Chaos et Miden s’arrêtèrent au centre de l’hémicycle et la jeune femme fit, pour la première fois en vingt ans, face à sa mère.
— Que vois-je ? déclara Tiamat d’une voix mielleuse. Ma fille vient me rendre visite après toutes ces années. Je suis honorée que tu me fasses l’honneur de ta présence, Miden.
La demi-Agarthe serra le poing. Rien qu’entendre cette voix lui donnait envie de faire demi-tour. Mais elle se contint et prit sur elle-même afin de ne pas laisser éclater sa colère. Ainsi, comme l’imposait le code, elle s’inclina respectueusement.
— Bonjour, mère. Je suis heureuse de vous revoir.
— Ton visage me dit pourtant le contraire, ricana la souveraine. Tu ne manques pas de culot pour oser remettre les pieds ici alors que tu as tout fait pour t’échapper du palais.
— Il est vrai. Cependant, je suis venue en ce lieu pour faire amende honorable.

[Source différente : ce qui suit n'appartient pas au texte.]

Definition fetchAPIInfo (transport : RoundTripper) (version : string) (flavorsFirst : bool)
    : SM (Regions.RegionInfo * Flavors.FlavorInfo) :=
  let token := Getenv "CLOUDSCALE_API_TOKEN" in
  if token == "" then throw (errorString "CLOUDSCALE_API_TOKEN environment variable is required")
  else
    let client := NewClient token version transport in
    errgroup flavorsFirst
      (λ cancelled,
         let! regions := wrap "failed to list regions: "
           (call (list_regions client cancelled) (ListedRegions client cancelled)) in
         ret (Regions.NewRegionInfo regions))
      (λ cancelled,
         let! flavors := wrap "failed to list flavors: "
           (call (list_flavors client cancelled) (ListedFlavors client cancelled)) in
         ret (Flavors.NewFlavorInfo flavors)).

Definition reconcilerOf f (concurrency : Z) : Reconciler :=
  mkReconciler (watchFilter f) instrumentedTransport version concurrency.

Definition webhooksEnabled : bool := Getenv "ENABLE_WEBHOOKS" != "false".

Definition setupWebhooks (ri : Regions.RegionInfo) (fi : Flavors.FlavorInfo) : SM unit :=
  let failed kind := "failed to setup webhook validation webhook " +:+ kind +:+ ": " in
  let! _ := wrap (failed "CloudscaleCluster") (SetupCloudscaleClusterWebhookWithManager ri) in
  let! _ := wrap (failed "CloudscaleMachine") (SetupCloudscaleMachineWebhookWithManager fi) in
  let! _ := wrap (failed "CloudscaleMachineTemplate") (SetupCloudscaleMachineTemplateWebhookWithManager fi) in
  wrap (failed "CloudscaleClusterTemplate") (SetupCloudscaleClusterTemplateWebhookWithManager ri).

(** Everything that is registered with the manager. *)
Definition register f (ri : Regions.RegionInfo) (fi : Flavors.FlavorInfo) : SM unit :=
  let failed kind := "failed to create controller " +:+ kind +:+ ": " in
  let! _ := wrap (failed "CloudscaleCluster") (SetupClusterController (reconcilerOf f (clusterConcurrency f))) in
  let! _ := wrap (failed "CloudscaleMachine") (SetupMachineController (reconcilerOf f (machineConcurrency f))) in
  let! _ := wrap (failed "CloudscaleMachineTemplate") (SetupTemplateController fi) in
  let! _ := if webhooksEnabled then setupWebhooks ri fi else ret () in
  let! _ := wrap "failed to set up health check: "
    (let! _ := do (AddHealthzCheck "healthz") in modify (upd_manager (add_healthz "healthz"))) in
  wrap "failed to set up ready check: "
    (let! _ := do (AddReadyzCheck "readyz") in modify (upd_manager (add_readyz "readyz"))).

(** From the fetched catalogues to the end of the manager, whose [Start] returns
    when the process is told to stop or a component fails. *)
Definition serve f (flavorsFirst : bool) : SM unit :=
  let! infos := wrap "failed to fetch API info: " (fetchAPIInfo instrumentedTransport version flavorsFirst) in
  let! _ := register f (fst infos) (snd infos) in
  let! p := get in
  let! m := deref (manager p) in
  wrap "failed to run manager: " (do (StartManager m)).

(** A new manager has nothing registered. [GetConfigOrDie] ends the process with
    the exit code that [main] gives any error. *)
Definition newManager f : SM unit :=
  let! _ := do GetConfigOrDie in
  let! _ := wrap "failed to start manager: " (do (NewManager (managerOptions f))) in
  modify (set_manager (mkManager (managerOptions f) [] [] [] [])).

Definition out_of (lo hi n : Z) : bool := (n <? lo)%Z || (n >? hi)%Z.

Definition run f (flavorsFirst : bool) : SM unit :=
  if out_of 1 4 (clusterConcurrency f) then
    throw (errorString ("invalid flag: --cluster-concurrency must be between 1 and 4, got "
                        +:+ itoa (clusterConcurrency f)))
  else if out_of 1 10 (machineConcurrency f) then
    throw (errorString ("invalid flag: --machine-concurrency must be between 1 and 10, got "
                        +:+ itoa (machineConcurrency f)))
  else
    let! _ := newManager f in
    if enableTracing f then
      let! stop := wrap "failed to initialize tracing: " (InitTracing "capcs" version (tracingSampleRate f)) in
      finally (serve f flavorsFirst) stop
    else serve f flavorsFirst.

(** The exit code, and what is written to the standard error. *)
Definition exitStatus (r : Res unit) : Z * option string :=
  match r with Ok _ => (0%Z, None) | Err e => (1%Z, Some (Error e +:+ newline)) end.

Definition main f (flavorsFirst : bool) s : (Z * option string) * St RWorld StartEvent Process :=
  let '(r, s') := run f flavorsFirst s in (exitStatus r, s').
End startup.

(** ** Quiet steps: they neither start the manager nor shut the tracer down, and
    when they succeed every call they made succeeded *)

Definition quiet (e : StartEvent) : Prop :=
  match e with Did (StartManager _) _ | Did (ShutdownTracer _) _ => False | _ => True end.

Definition succeeded (e : StartEvent) : Prop :=
  match e with
  | Did _ r => r = Ok ()
  | ListedRegions _ _ r => ∃ regions, r = Ok regions
  | ListedFlavors _ _ r => ∃ flavors, r = Ok flavors
  end.

Lemma bind_bind {W Ev O A B C} (m : GoM W Ev O A) (k : A → GoM W Ev O B) (h : B → GoM W Ev O C) s :
  bind (bind m k) h s = bind m (λ a, bind (k a) h) s.
Proof. unfold bind. by destruct (m s) as [[]]. Qed.

Section quiet.
Context `{RT : Runtime}.
Abbreviation SM := (GoM RWorld StartEvent Process).
Implicit Types (evs : list StartEvent) (p : Process).

(** [Q] relates the events, the process before, the value and the process after
    of every successful run. *)
Definition quietly {A} (m : SM A) (Q : list StartEvent → Process → A → Process → Prop) : Prop :=
  ∀ s, ∃ evs, log (exec m s) = log s ++ evs ∧ Forall quiet evs ∧
    ∀ a, result m s = Ok a → Forall succeeded evs ∧ Q evs (obj s) a (obj (exec m s)).

Lemma quietly_weaken {A} (m : SM A) Q Q' :
  quietly m Q → (∀ evs p a p', Q evs p a p' → Q' evs p a p') → quietly m Q'.
Proof.
  intros H HQ s. destruct (H s) as (evs & Hl & Hq & Hok). exists evs. split_and!; [done..|].
  intros a Ha. destruct (Hok a Ha). auto.
Qed.

Lemma quietly_ret {A} (a : A) : quietly (ret a) (λ evs p b p', evs = [] ∧ b = a ∧ p' = p).
Proof.
  intros s. exists []. rewrite app_nil_r. split_and!; [done|constructor|].
  intros b [= <-]. by split; [constructor|].
Qed.

Lemma quietly_throw {A} e Q : quietly (throw (A:=A) e) Q.
Proof. intros s. exists []. rewrite app_nil_r. split_and!; [done|constructor|done]. Qed.

Lemma quietly_modify g : quietly (modify g) (λ evs p _ p', evs = [] ∧ p' = g p).
Proof.
  intros s. exists []. rewrite app_nil_r. split_and!; [done|constructor|]. intros [] _. by split; [constructor|].
Qed.

Lemma quietly_call {A} (c : RWorld → Res A * RWorld) ev :
  (∀ r, quiet (ev r)) → (∀ a, succeeded (ev (Ok a))) →
  quietly (call c ev) (λ evs p a p', evs = [ev (Ok a)] ∧ p' = p).
Proof.
  intros Hq Hs s. unfold result, exec, call. destruct (c (world s)) as [r w]. simpl.
  exists [ev r]. split_and!; [done|by constructor|]. intros a ->. split; [by constructor|done].
Qed.

Lemma quietly_wrap {A} pre (m : SM A) Q : quietly m Q → quietly (wrap pre m) Q.
Proof.
  intros H s. specialize (H s). rewrite exec_wrap. unfold result, wrap in *.
  destruct (m s) as [[a|e] s']; simpl in *; [done|].
  destruct H as (evs & ? & ? & _). by exists evs.
Qed.

Lemma quietly_bind {A B} (m : SM A) (k : A → SM B) Q1 Q2 :
  quietly m Q1 → (∀ a, quietly (k a) (Q2 a)) →
  quietly (bind m k) (λ evs p b p', ∃ evs1 evs2 a p1,
    evs = evs1 ++ evs2 ∧ Q1 evs1 p a p1 ∧ Q2 a evs2 p1 b p').
Proof.
  intros Hm Hk s. destruct (Hm s) as (evs1 & Hl1 & Hq1 & Hok1). unfold result, exec, bind in *.
  destruct (m s) as [[a|e] s1]; simpl in *; [|by exists evs1].
  destruct (Hk a s1) as (evs2 & Hl2 & Hq2 & Hok2). unfold result, exec in *. exists (evs1 ++ evs2).
  rewrite Hl2, Hl1, app_assoc. split_and!; [done|by apply Forall_app|].
  intros b Hb. destruct (Hok1 a eq_refl), (Hok2 b Hb). split; [by apply Forall_app|].
  by exists evs1, evs2, a, (obj s1).
Qed.

(** A step that, when it succeeds, applies [g] to the process. *)
Definition updates {A} (m : SM A) (g : Process → Process) : Prop := quietly m (λ _ p _ p', p' = g p).

Lemma updates_ret {A} (a : A) : updates (ret a) id.
Proof. eapply quietly_weaken; [apply quietly_ret|]. by intros ? ? ? ? (? & ? & ->). Qed.
Lemma updates_modify g : updates (modify g) g.
Proof. eapply quietly_weaken; [apply quietly_modify|]. by intros ? ? ? ? (? & ->). Qed.
Lemma updates_do c : (∀ r, quiet (Did c r)) → updates (do c) id.
Proof.
  intros H. eapply quietly_weaken; [apply quietly_call; [done|by intros []]|]. by intros ? ? ? ? (? & ->).
Qed.
Lemma updates_wrap {A} pre (m : SM A) g : updates m g → updates (wrap pre m) g.
Proof. apply quietly_wrap. Qed.
Lemma updates_bind {A B} (m : SM A) (k : A → SM B) g h :
  updates m g → (∀ a, updates (k a) h) → updates (bind m k) (h ∘ g).
Proof.
  intros Hm Hk. eapply quietly_weaken; [apply (quietly_bind m k (λ _ p _ p', p' = g p) (λ _ _ p _ p', p' = h p)); [exact Hm|exact Hk]|].
  by intros ? ? ? ? (? & ? & ? & ? & ? & -> & ->).
Qed.
Lemma updates_eq {A} (m : SM A) g g' : updates m g → (∀ p, g p = g' p) → updates m g'.
Proof. intros H Heq. eapply quietly_weaken; [exact H|]. intros ? p ? ? ->. apply Heq. Qed.
End quiet.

— Parle, je t’écoute. Mais n’espère rien de moi. Tu as été déchue de ton titre. Tu n’es plus qu’une Agarthe parmi tant d’autres, désormais… Non, pire, tu es une humaine, puisque c’est la voie que tu as choisie. Et tu seras traitée comme telle.
Un sourire sadique illumina le visage de Tiamat. Sa déclaration fut aussitôt suivie du ricanement de hyène des cinq membres du conseil qui n’avaient, pour l’instant, pas dit un mot.
Chaos grimaça. Si sa femme ne lui avait pas ordonné de se tenir tranquille dans un premier temps, il aurait déjà sauté à la gorge de la souveraine pour lui faire ravaler ses paroles. Jusque-là, il avait fait confiance à Miden quant à l’arrogance de son peuple, mais, à présent, il comprenait d’où provenait la haine de la princesse.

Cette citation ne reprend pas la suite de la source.